Bias variance tradeoff

It is a fact of statistical machine learning that there is no one best type of model for all problems. This result has come to be known as the No Free Lunch Theorem. All models have three sources of error that add up to give the total estimation error: Bias , Variance , and the Irreducible error. The first two are directly related and must be balanced to achieve a sound machine learning system. The third is independent of the first two and requires a separate approach to reduce its impact.

  • 1.

    Bias : This is the error made by the model due to generalization. Bias is the result of the model being simpler than the real-world problem being solved or the features used by the model are not informative enough. A biased model is not totally without value. For example, in regression, we often choose a simple linear model to approximate nonlinear, or noisy data. The downside of a biased model is that, regardless of the amount of training data used, the error will not be reduced beyond some limit. Thus for highly nonlinear data, a linear model will have high bias . High bias models underfit the training data. The bias of a model can be lowered by increasing the complexity of the model or increasing the number or information content of features. An unbiased model is one for which increasing the amount of data will result in making the bias lower, ultimately to zero. However, counter-intuitively, zero bias is not always desirable. For example, in data with noise, a regression model with zero bias would draw a curve that went through every data point, which means the model has simply memorized or overfit the training data, not actually modeled it.

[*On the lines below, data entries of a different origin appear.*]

(** The body of the verification email tells its link: two links that
    give the same body are the same link. *)
Lemma verification_body_inj (link link' : string) :
  verification_body link = verification_body link' → link = link'.
Proof.
  unfold verification_body. intros Heq.
  do 4 apply (inj _) in Heq.
  apply (string_append_inj_length _ _ _ _) in Heq; [done|].
  apply (f_equal String.length) in Heq.
  rewrite !string_length_append in Heq. simpl in Heq. lia.
Qed.

(** X18: sendVerificationLinkEmail hands over exactly one email, to the
    address given, and touches neither accounts nor tokens; the link is in
    the body as it was passed, and bodies of different links differ. *)
Theorem sendVerificationLinkEmail_one_email (address link : string) w :
  ∃ mail,
    sendVerificationLinkEmail address link w = (Ok tt, push_email mail w)
    ∧ to mail = address
    ∧ embeds (body mail) link
    ∧ users (push_email mail w) = users w
    ∧ tokens (push_email mail w) = tokens w
    ∧ ∀ link',
        sendVerificationLinkEmail address link' w
        = sendVerificationLinkEmail address link w →
        link' = link.
Proof.
  exists {| to := address; body := verification_body link |}.
  split; [done|]. split; [done|]. split; [|split; [done|split; [done|]]].
  - unfold embeds, verification_body.
    exists (newline
            ++ "<p>Click or copy this link to verify your newly created account: "
            ++ "<a href=" ++ dquote).
    exists (dquote ++ " target=" ++ dquote ++ "_blank" ++ dquote ++ ">"
            ++ link ++ "</a></p>" ++ newline).
    by rewrite !string_append_assoc.
  - intros link' Hsend.
    unfold sendVerificationLinkEmail, sendEmail, modify, push_email in Hsend.
    injection Hsend as Hout.
    apply app_inv_head in Hout.
    apply verification_body_inj, (inj Some).
    exact (f_equal (λ l : list Email, option_map body (head l)) Hout).
Qed.
End AccountServiceMore.

(** * The further properties at sample inputs *)

Section MoreWitnesses.
Import Samples MoreSamples SimpleEntityRepository.
#[local] Existing Instance table_order.

(** A note created on the one-note table is found under its new
    identifier. *)
Lemma create_then_findOne_witness :
  payload_with_id !! "__proto__" = None
  ∧ ∃ entity db' found,
      create sample_uuid notes payload_with_id one_note = (Ok entity, db')
      ∧ findOne notes (one_by_id "uuid-0" []) db' = (Ok (Some found), db')
      ∧ entity_id found = entity_id entity.
Proof.
  split; [reflexivity|].
  destruct (create_then_findOne sample_uuid notes payload_with_id [] one_note
              eq_refl)
    as (entity & db' & found & Hcreate & Hfind & Hid & Hfound & _).
  exists entity, db', found. split; [exact Hcreate|]. split; [exact Hfind|].
  by rewrite Hid, Hfound.
Defined.

(** The note created from a payload without [__proto__] is saved again
    without a change. *)
Lemma create_then_save_witness :
  payload_with_id !! "__proto__" = None
  ∧ ∃ entity db',
      create sample_uuid notes payload_with_id one_note = (Ok entity, db')
      ∧ save notes entity db' = (Ok tt, db').
Proof.
  split; [reflexivity|].
  exact (create_then_save sample_uuid notes payload_with_id one_note eq_refl).
Defined.

(** The stored note is saved and found again under its identifier. *)
Lemma save_then_findOne_witness :
  instanceof a_note (target notes) = true
  ∧ entity_id a_note = Some "n1"
  ∧ ∃ db' found,
      save notes a_note one_note = (Ok tt, db')
      ∧ findOne notes (one_by_id "n1" []) db' = (Ok (Some found), db')
      ∧ entity_id found = Some "n1".
Proof.
  split; [reflexivity|]. split; [reflexivity|].
  destruct (save_then_findOne notes a_note "n1" [] one_note eq_refl eq_refl)
    as (db' & found & Hsave & Hfind & _ & Hid).
  by exists db', found.
Defined.

(** Creating a second note titled groceries raises the count of such
    notes from one to two. *)
Lemma create_raises_totals_witness :
  table one_note !! sample_uuid (issued one_note) = None
  ∧ page_total notes by_title one_note = 1%nat
  ∧ ∃ entity db',
      create sample_uuid notes payload_with_id one_note = (Ok entity, db')
      ∧ page_total notes by_title db' = 2%nat.
Proof.
  split; [reflexivity|]. split; [reflexivity|].
  destruct (create_raises_totals sample_uuid notes payload_with_id one_note
              eq_refl) as (entity & db' & Hcreate & Htotals).
  exists entity, db'. split; [exact Hcreate|].
  rewrite Htotals. vm_compute in Hcreate. injection Hcreate as <- _.
  vm_compute. reflexivity.
Defined.

(** Removing the stored note lowers the count of notes titled groceries
    from one to none. *)
Lemma remove_lowers_totals_witness :
  instanceof a_note (target notes) = true
  ∧ entity_id a_note = Some "n1"
  ∧ table one_note !! "n1" = Some {[ "title" := VStr "groceries" ]}
  ∧ q_withDeleted by_title = false
  ∧ ∃ db', remove notes a_note one_note = (Ok tt, db')
      ∧ page_total notes by_title one_note = 1%nat
      ∧ page_total notes by_title db' = 0%nat.
Proof.
  split; [reflexivity|]. split; [reflexivity|]. split; [reflexivity|].
  split; [reflexivity|].
  destruct (remove_lowers_totals notes a_note "n1"
              {[ "title" := VStr "groceries" ]} by_title one_note
              eq_refl eq_refl eq_refl eq_refl) as (db' & Hremove & Htotals).
  exists db'. split; [exact Hremove|]. split; [reflexivity|].
  assert (page_total notes by_title one_note = 1%nat) as Hone by reflexivity.
  assert (in_result notes by_title "n1" {[ "title" := VStr "groceries" ]}
          = true) as Hin by reflexivity.
  rewrite Hone, Hin in Htotals. lia.
Defined.
Lemma span_text_sets_a_key_or_is_dropped_witness :
  (∃ q, handle_data (unicode "title: Foo")
          (parser_after (open_item ++ [TagOpen "span"])) = Ok q ∧
        the_item q = Some {[ "title" := "Foo" ]} ∧
        current_key q = Some "title") ∧
  (∃ q, handle_data (unicode " Bar")
          (parser_after
             (open_item ++
              [TagOpen "span"; Text (unicode "title: Foo"); TagOpen "b"]))
        = Ok q ∧
        the_item q = Some {[ "title" := "Foo Bar" ]} ∧
        current_key q = Some "title").
Proof.
  split.
  - assert (the_item (parser_after (open_item ++ [TagOpen "span"])) = Some ∅)
      as Hit by (vm_compute; reflexivity).
    assert (state (parser_after (open_item ++ [TagOpen "span"])) = item_mode)
      as Hm by (vm_compute; reflexivity).
    assert (last (current_tags (parser_after (open_item ++ [TagOpen "span"])))
            = Some "span") as Ht by (vm_compute; reflexivity).
    exact (proj1 (span_text_sets_a_key_or_is_dropped
                    (unicode "title: Foo") _ ∅ Hit) Hm Ht).
  - set (p := parser_after
                 (open_item ++
                  [TagOpen "span"; Text (unicode "title: Foo"); TagOpen "b"])).
    assert (the_item p = Some {[ "title" := "Foo" ]})
      as Hit by (vm_compute; reflexivity).
    assert (last (current_tags p) = Some "b")
      as Ht by (vm_compute; reflexivity).
    assert ("b" ∉ ["h1"; "p"; "h2"; "blockquote"; "h3"; "span"])
      as Hb by (apply (bool_decide_unpack _); vm_compute; exact I).
    assert ("span" ∈ current_tags p)
      as Hs by (apply (bool_decide_unpack _); vm_compute; exact I).
    assert (current_key p = Some "title")
      as Hk by (vm_compute; reflexivity).
    assert (({[ "title" := "Foo" ]} : item) !! "title" = Some "Foo")
      as Hold by (vm_compute; reflexivity).
    exact (proj2 (span_text_sets_a_key_or_is_dropped
                    (unicode " Bar") p _ Hit) "b" "title" "Foo"
             Ht Hb Hs Hk Hold).
Defined.

(** ** When the continuation fails *)

Lemma before_span_step_ready (data tag : string) (p q : parser) :
  before_span_step data tag p q →
  continuation_ready q ↔ continuation_ready p.
Proof.
  intros H. apply before_span_step_frame in H as (_ & Hi & Hk & Hs).
  unfold continuation_ready, the_item. by rewrite Hi, Hk, Hs.
Qed.

Lemma before_span_step_span (data : string) (p q : parser) :
  before_span_step data "span" p q → q = p.
Proof. by inversion 1. Qed.

Lemma data_continuation_stays_ready (data : string) (p q : parser) :
  data_continuation data p = Ok q → continuation_ready q.
Proof.
  unfold data_continuation, deref. intros H.
  apply bind_Ok in H as (i & Hi & H). apply bind_Ok in H as (k & Hk & H).
  apply bind_Ok in H as (it & Hit & H). apply bind_Ok in H as (old & _ & H).
  destruct (current_item p) eqn:Ei; [|discriminate]. injection Hi as ->.
  destruct (current_key p) eqn:Ek; [|discriminate]. injection Hk as ->.
  destruct (item_store p !! i) eqn:El; [|discriminate]. injection Hit as ->.
  injection H as <-.
  exists (<[k := old +:+ data]> it), k, (old +:+ data).
  split; [by apply (the_item_update p i it)|]. split; [done|].
  apply lookup_insert_eq.
Qed.

(** On a reachable parser [handle_data] raises exactly when the text is a
    continuation and the current item has nothing under the current key. *)
Lemma handle_data_fails_iff (raw : list N) (p : parser) :
  wf p →
  is_ok (handle_data raw p) = false ↔
  on_continuation_path p ∧ ¬ continuation_ready p.
Proof.
  intros Hwf. split.
  - destruct (handle_data raw p) as [q|e] eqn:H; [discriminate|]. intros _.
    apply handle_data_Raise in H as (tag & q & Ht & Hs & H); [|done].
    pose proof (before_span_step_wf _ _ _ _ Hwf Hs) as Hwfq.
    apply span_or_continuation_Raise in H as (Hno & Hin & H); [|done].
    apply data_continuation_Raise in H as (Hnr & _); [|done].
    pose proof (before_span_step_frame _ _ _ _ Hs) as (Htags & _).
    split.
    + exists tag. split; [done|]. rewrite <- Htags. split; [|done].
      intros [-> Hm]. apply before_span_step_span in Hs as ->. tauto.
    + by rewrite <- (before_span_step_ready _ _ _ _ Hs).
  - intros [(tag & Ht & Hno & Hin) Hnr].
    rewrite handle_data_dispatch, Ht.
    destruct (before_span_steps tag (encode_utf8 raw) p Hwf) as (q & -> & Hs).
    simpl. unfold span_or_continuation.
    pose proof (before_span_step_frame _ _ _ _ Hs) as (Htags & _).
    rewrite bool_decide_eq_false_2.
    2:{ intros [-> Hm]. apply before_span_step_span in Hs as ->. tauto. }
    rewrite bool_decide_eq_true_2 by by rewrite Htags.
    destruct (data_continuation (encode_utf8 raw) q) as [q'|e] eqn:H; [|done].
    apply data_continuation_Ok_ready in H.
    by rewrite (before_span_step_ready _ _ _ _ Hs) in H.
Qed.

Lemma handle_endtag_snoc (tag t : string) (ts : list string) (p : parser) :
  current_tags p = ts ++ [t] →
  handle_endtag tag p = Ok (set_current_tags ts p).
Proof.
  intros E. unfold handle_endtag. rewrite E, removelast_last.
  by destruct ts.
Qed.
(** The loop body of the list handlers. *)
Lemma match_reports_reliable p f parentReport finderReport other minConfidence
    summaries w :
  ids_are_keys w ->
  exists added w',
    match_reports e p f parentReport finderReport other minConfidence summaries w
    = (Normal (summaries ++ added), w') /\
    parentReports w' = parentReports w /\ finderReports w' = finderReports w /\
    ids_are_keys w' /\
    (if reports_match (face_oracle e) minConfidence parentReport finderReport
     then exists s, added = [s] /\ otherReportId s = other /\
                    summary_confidence s = 95 /\
                    summary_status s = MatchStatus.MATCHED /\
                    matched_record w' (summary_matchId s) p f /\
                    ((forall n, notify_fails e n = false) ->
                     notifications w'
                     = notifications w ++ both_owners_notified parentReport finderReport s)
     else added = [] /\ w' = w) /\
    (forall i p0 f0, matched_record w i p0 f0 -> matched_record w' i p0 f0).
Proof.
  intros Hkeys. unfold match_reports. cbv zeta.
  destruct (compareReportImages_matched (face_oracle e) minConfidence
              parentReport finderReport) as [Hm Hc].
  cbv zeta in Hm, Hc. rewrite <- Hm.
  destruct (matched _) eqn:EM.
  - specialize (Hc eq_refl).
    destruct (upsert_match_reliable p f _ w Hc Hkeys)
      as (m & w1 & EU & Hp1 & Hf1 & Hn1 & Hk1 & Hs1 & Hr1 & Hkeep1).
    unfold bind at 1. rewrite EU. unfold bind at 1.
    destruct (notify_both e parentReport finderReport m _ w1) as [r2 w2] eqn:EN.
    pose proof (notify_both_sent parentReport finderReport m
                  (compareReportImages (face_oracle e) (images parentReport)
                     (images finderReport) minConfidence) w1) as Hsent.
    rewrite EN in Hsent. cbn [snd] in Hsent.
    apply ControllerFacts.notify_both_run in EN as (-> & Hp2 & Hf2 & Hcore & _ & Hnext).
    eexists [_], w2. split; [reflexivity|].
    split; [congruence|]. split; [congruence|].
    split; [eapply ids_are_keys_same_core; eassumption|].
    split.
    + eexists. split; [reflexivity|]. cbn. split; [reflexivity|].
      split; [exact Hc|]. split; [exact Hs1|].
      split; [eapply matched_record_same_core; eassumption|].
      intros Hn. rewrite (Hsent Hn), Hn1. reflexivity.
    + intros i p0 f0 H. eapply matched_record_same_core; [eassumption|]. auto.
  - exists [], w. rewrite app_nil_r. split; [reflexivity|].
    split; [reflexivity|]. split; [reflexivity|]. split; [exact Hkeys|].
    split; [split; reflexivity|auto].
Qed.

Lemma combine_app_same_length {A B} (l1 l2 : list A) (r1 r2 : list B) :
  List.length l1 = List.length r1 ->
  combine (l1 ++ l2) (r1 ++ r2) = combine l1 r1 ++ combine l2 r2.
Proof.
  revert r1. induction l1 as [|a l1 IH]; intros [|b r1] H; try discriminate;
    [reflexivity|]. cbn. rewrite IH by (cbn in H; congruence). reflexivity.
Qed.

Lemma loop_result_nil pair_of sides w :
  ids_are_keys w -> loop_result e pair_of sides w w [] [].
Proof.
  intros Hk. split; [reflexivity|]. split; [reflexivity|]. split; [exact Hk|].
  split; [constructor|]. split; [auto|].
  intros _. cbn. rewrite app_nil_r. reflexivity.
Qed.

Lemma loop_result_step pair_of sides w w1 w2 added1 added2 others1 others2 :
  loop_result e pair_of sides w w1 added1 others1 ->
  loop_result e pair_of sides w1 w2 added2 others2 ->
  loop_result e pair_of sides w w2 (added1 ++ added2) (others1 ++ others2).
Proof.
  intros (Hp1 & Hf1 & Hk1 & Ha1 & Hkeep1 & Hn1) (Hp2 & Hf2 & Hk2 & Ha2 & Hkeep2 & Hn2).
  split; [congruence|]. split; [congruence|]. split; [exact Hk2|]. split; [|split].
  - apply Forall2_app; [|exact Ha2].
    eapply Forall2_impl; [|exact Ha1]. cbn. intros s o (A & B & C & D). auto.
  - auto.
  - intros Hn. rewrite (Hn2 Hn), (Hn1 Hn).
    rewrite combine_app_same_length by (eapply Forall2_length; exact Ha1).
    rewrite flat_map_app, app_assoc. reflexivity.
Qed.

Lemma loop_result_of_body pair_of sides p f parentReport finderReport other otherReport
    minConfidence summaries w :
  pair_of other = (p, f) -> sides otherReport = (parentReport, finderReport) ->
  report_id otherReport = other ->
  ids_are_keys w ->
  exists added w',
    match_reports e p f parentReport finderReport other minConfidence summaries w
    = (Normal (summaries ++ added), w') /\
    loop_result e pair_of sides w w' added
      (if reports_match (face_oracle e) minConfidence parentReport finderReport
       then [otherReport] else []).
Proof.
  intros Hpair Hsides Hid Hkeys.
  destruct (match_reports_reliable p f parentReport finderReport other minConfidence
              summaries w Hkeys)
    as (added & w' & E & Hp & Hf & Hk & Hres & Hkeep).
  exists added, w'. split; [exact E|].
  split; [exact Hp|]. split; [exact Hf|]. split; [exact Hk|].
  destruct (reports_match _ _ _ _).
  - destruct Hres as (s & -> & Ho & Hc & Hs & Hr & Hn).
    split; [|split; [exact Hkeep|]].
    + constructor; [|constructor]. rewrite Ho, Hpair. cbn. auto.
    + intros Hok. cbn. rewrite Hsides. cbn. rewrite (Hn Hok). reflexivity.
  - destruct Hres as [-> ->]. split; [constructor|]. split; [auto|].
    intros _. cbn. rewrite app_nil_r. reflexivity.
Qed.

Lemma parent_against_finders_reliable parentReportId parentReport minConfidence :
  forall finders summaries w,
  ids_are_keys w ->
  exists added w',
    parent_against_finders e parentReportId parentReport finders minConfidence
      summaries w = (Normal (summaries ++ added), w') /\
    loop_result e (fun other => (parentReportId, other))
      (fun finderReport => (parentReport, finderReport)) w w' added
      (filter (fun finderReport =>
                 has_images finderReport &&
                 reports_match (face_oracle e) minConfidence parentReport finderReport)
         finders).
Proof.
  induction finders as [|finderReport rest IH]; intros summaries w Hkeys.
  - exists [], w. rewrite app_nil_r. split; [reflexivity|].
    apply loop_result_nil, Hkeys.
  - cbn [parent_against_finders filter]. unfold has_images at 1.
    destruct (images finderReport) as [|i0 is0] eqn:EI; [apply IH, Hkeys|].
    cbn [andb].
    destruct (loop_result_of_body (fun other => (parentReportId, other))
                (fun finderReport => (parentReport, finderReport))
                parentReportId (report_id finderReport) parentReport finderReport
                (report_id finderReport) finderReport minConfidence summaries w
                eq_refl eq_refl eq_refl Hkeys)
      as (added1 & w1 & E1 & R1).
    unfold bind at 1. rewrite E1.
    destruct (IH (summaries ++ added1) w1 (proj1 (proj2 (proj2 R1))))
      as (added2 & w2 & E2 & R2).
    exists (added1 ++ added2), w2. rewrite app_assoc. split; [exact E2|].
    pose proof (loop_result_step _ _ _ _ _ _ _ _ _ R1 R2) as R.
    destruct (reports_match _ _ _ _); exact R.
Qed.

For classification problems, this is the same as getting all of the labels on the training data precisely correct. This type of model will not perform well when new data are introduced.

  • 2.

    Variance: This is the error caused by a model being sensitive to variations in the training data. Variance is the result of the model being more complex than the real-world problem being solved, or containing too many features for the size of the training set (see the discussion of p >> N in the previous section). A model with high variance is overly sensitive to small fluctuations in the training data and can be the source of overfitting mentioned above. It is this relationship between bias and variance that must be considered when building a model. A low-bias model with high variance will overfit the training data and perform poorly on data that is not part of the training set. A low-variance model is one that is not sensitive to fluctuations in the training data. A low variance model with high bias will underfit the training data and also perform poorly on new data.

  • 3.

    Irreducible error: This error is due to the actual noise in the data. Noise can take many forms and should be characterized in order to design a process to lower it. There are many ways to “clean up” data before processing. Signal processing can help reduce the noise in measurement data. Care must be taken to apply methods such as signal averaging and filtering. Distinguishing signal from noise is a nontrivial task, and simplistic methods can distort data in a way that makes models perform worse than they did without noise reduction. The other primary source of irreducible error is outliers. An outlier is an observation that is an abnormal distance from other values in a random sample from a population. In statistical machine learning, many measures of model performance can be highly distorted by outliers. For example, when using least squares for either regression or classification, the mean squared error (MSE) is used, and the mean is known to be especially sensitive to outliers.

The ideal machine learning model has both low bias and low variance, and finding the right tradeoff between these two types of error is the purpose of model validation. The data available for training a model can be used in various ways to maximize the performance of a particular model. Constructing a robust validation process combined with good data cleaning is a requirement for building a model that performs well with real-world data.